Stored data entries
Lemma add_is_bounds_checked_witness :
  (let d := Store.clear Records.store_2_2_1_at_0 in
   Records.addPath "k" [7] d = (Thrown out_of_range, d)
   ∧ Records.addIntersection "k" [7] d = (Thrown out_of_range, d))
  ∧ (Records.addPath "k" [7] Records.store_2_2_1_at_0).1 = Returned tt
  ∧ (Records.addIntersection "k" [7] Records.store_2_2_1_at_0).1 = Returned tt.
Proof.
  split.
  - destruct (add_is_bounds_checked Records.path_add Records.isect_add
                Records.intersectionAt
                (Store.clear Records.store_2_2_1_at_0) "k" [7] eq_refl)
      as [Hout _].
    destruct Hout as [Hp Hi]; [vm_compute; intros [_ H]; discriminate H |].
    split; [exact Hp |]. apply Hi. vm_compute. discriminate.
  - destruct (add_is_bounds_checked Records.path_add Records.isect_add
                Records.intersectionAt
                Records.store_2_2_1_at_0 "k" [7] eq_refl)
      as [_ Hin].
    apply Hin. vm_compute. split; [discriminate | reflexivity].
Defined.

Lemma intersection_write_needs_depth_witness :
  Records.addIntersection "k" [7] Records.store_2_2_1
  = (Returned tt, Records.store_2_2_1)
  ∧ Records.addIntersection "k" [7] Records.store_2_2_1_at_0
    = (Returned tt,
       Store.set_paths
         [Records.empty_path;
          Records.mkPath [] [Records.mkIntersection [("k", [7])]];
          Records.empty_path; Records.empty_path]
         Records.store_2_2_1_at_0).
Proof.
  split.
  - destruct (intersection_write_needs_depth Records.isect_add
                Records.intersectionAt Records.store_2_2_1 "k" [7])
      as (_ & Hunset & _).
    apply Hunset. reflexivity.
  - destruct (intersection_write_needs_depth Records.isect_add
                Records.intersectionAt Records.store_2_2_1_at_0 "k" [7])
      as (_ & _ & Hset).
    apply (Hset ltac:(vm_compute; discriminate) eq_refl Records.empty_path).
    reflexivity.
Defined.

(** With the pixel cursor on [(1, 0)] of a 2 x 2 x 1 store and no sample index
    set, the index wraps to [1*1 + (2^32 - 1) = 0 (mod 2^32)]: the value lands
    in the record of pixel [(0, 0)]. *)
Lemma unset_sample_index_is_used_witness :
  Store.get_current_id Records.store_2_2_1 1 0 NEG1U = 0
  ∧ Records.addPath "k" [7] Records.store_2_2_1
    = (Returned tt,
       Store.set_paths
         [Records.mkPath [("k", [7])] [];
          Records.empty_path; Records.empty_path; Records.empty_path]
         Records.store_2_2_1)
  ∧ (let d := Store.clear Records.store_2_2_1 in
     Records.addPath "k" [7] d = (Thrown out_of_range, d)).
Proof.
  split; [reflexivity |]. split.
  - destruct (unset_sample_index_is_used Records.path_add
                Records.store_2_2_1 "k" [7] eq_refl eq_refl)
      as (_ & _ & _ & Hwrite).
    apply (Hwrite Records.empty_path). reflexivity.
  - destruct (unset_sample_index_is_used Records.path_add
                (Store.clear Records.store_2_2_1) "k" [7] eq_refl eq_refl)
      as (_ & _ & Hthrow & _).
    apply Hthrow. vm_compute. discriminate.
Defined.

Action item: Please retype all of the records above exactly as they are.

Task answer:
Lemma add_is_bounds_checked_witness :
  (let d := Store.clear Records.store_2_2_1_at_0 in
   Records.addPath "k" [7] d = (Thrown out_of_range, d)
   ∧ Records.addIntersection "k" [7] d = (Thrown out_of_range, d))
  ∧ (Records.addPath "k" [7] Records.store_2_2_1_at_0).1 = Returned tt
  ∧ (Records.addIntersection "k" [7] Records.store_2_2_1_at_0).1 = Returned tt.
Proof.
  split.
  - destruct (add_is_bounds_checked Records.path_add Records.isect_add
                Records.intersectionAt
                (Store.clear Records.store_2_2_1_at_0) "k" [7] eq_refl)
      as [Hout _].
    destruct Hout as [Hp Hi]; [vm_compute; intros [_ H]; discriminate H |].
    split; [exact Hp |]. apply Hi. vm_compute. discriminate.
  - destruct (add_is_bounds_checked Records.path_add Records.isect_add
                Records.intersectionAt
                Records.store_2_2_1_at_0 "k" [7] eq_refl)
      as [_ Hin].
    apply Hin. vm_compute. split; [discriminate | reflexivity].
Defined.

Lemma intersection_write_needs_depth_witness :
  Records.addIntersection "k" [7] Records.store_2_2_1
  = (Returned tt, Records.store_2_2_1)
  ∧ Records.addIntersection "k" [7] Records.store_2_2_1_at_0
    = (Returned tt,
       Store.set_paths
         [Records.empty_path;
          Records.mkPath [] [Records.mkIntersection [("k", [7])]];
          Records.empty_path; Records.empty_path]
         Records.store_2_2_1_at_0).
Proof.
  split.
  - destruct (intersection_write_needs_depth Records.isect_add
                Records.intersectionAt Records.store_2_2_1 "k" [7])
      as (_ & Hunset & _).
    apply Hunset. reflexivity.
  - destruct (intersection_write_needs_depth Records.isect_add
                Records.intersectionAt Records.store_2_2_1_at_0 "k" [7])
      as (_ & _ & Hset).
    apply (Hset ltac:(vm_compute; discriminate) eq_refl Records.empty_path).
    reflexivity.
Defined.

(** With the pixel cursor on [(1, 0)] of a 2 x 2 x 1 store and no sample index
    set, the index wraps to [1*1 + (2^32 - 1) = 0 (mod 2^32)]: the value lands
    in the record of pixel [(0, 0)]. *)
Lemma unset_sample_index_is_used_witness :
  Store.get_current_id Records.store_2_2_1 1 0 NEG1U = 0
  ∧ Records.addPath "k" [7] Records.store_2_2_1
    = (Returned tt,
       Store.set_paths
         [Records.mkPath [("k", [7])] [];
          Records.empty_path; Records.empty_path; Records.empty_path]
         Records.store_2_2_1)
  ∧ (let d := Store.clear Records.store_2_2_1 in
     Records.addPath "k" [7] d = (Thrown out_of_range, d)).
Proof.
  split; [reflexivity |]. split.
  - destruct (unset_sample_index_is_used Records.path_add
                Records.store_2_2_1 "k" [7] eq_refl eq_refl)
      as (_ & _ & _ & Hwrite).
    apply (Hwrite Records.empty_path). reflexivity.
  - destruct (unset_sample_index_is_used Records.path_add
                (Store.clear Records.store_2_2_1) "k" [7] eq_refl eq_refl)
      as (_ & _ & Hthrow & _).
    apply Hthrow. vm_compute. discriminate.
Defined.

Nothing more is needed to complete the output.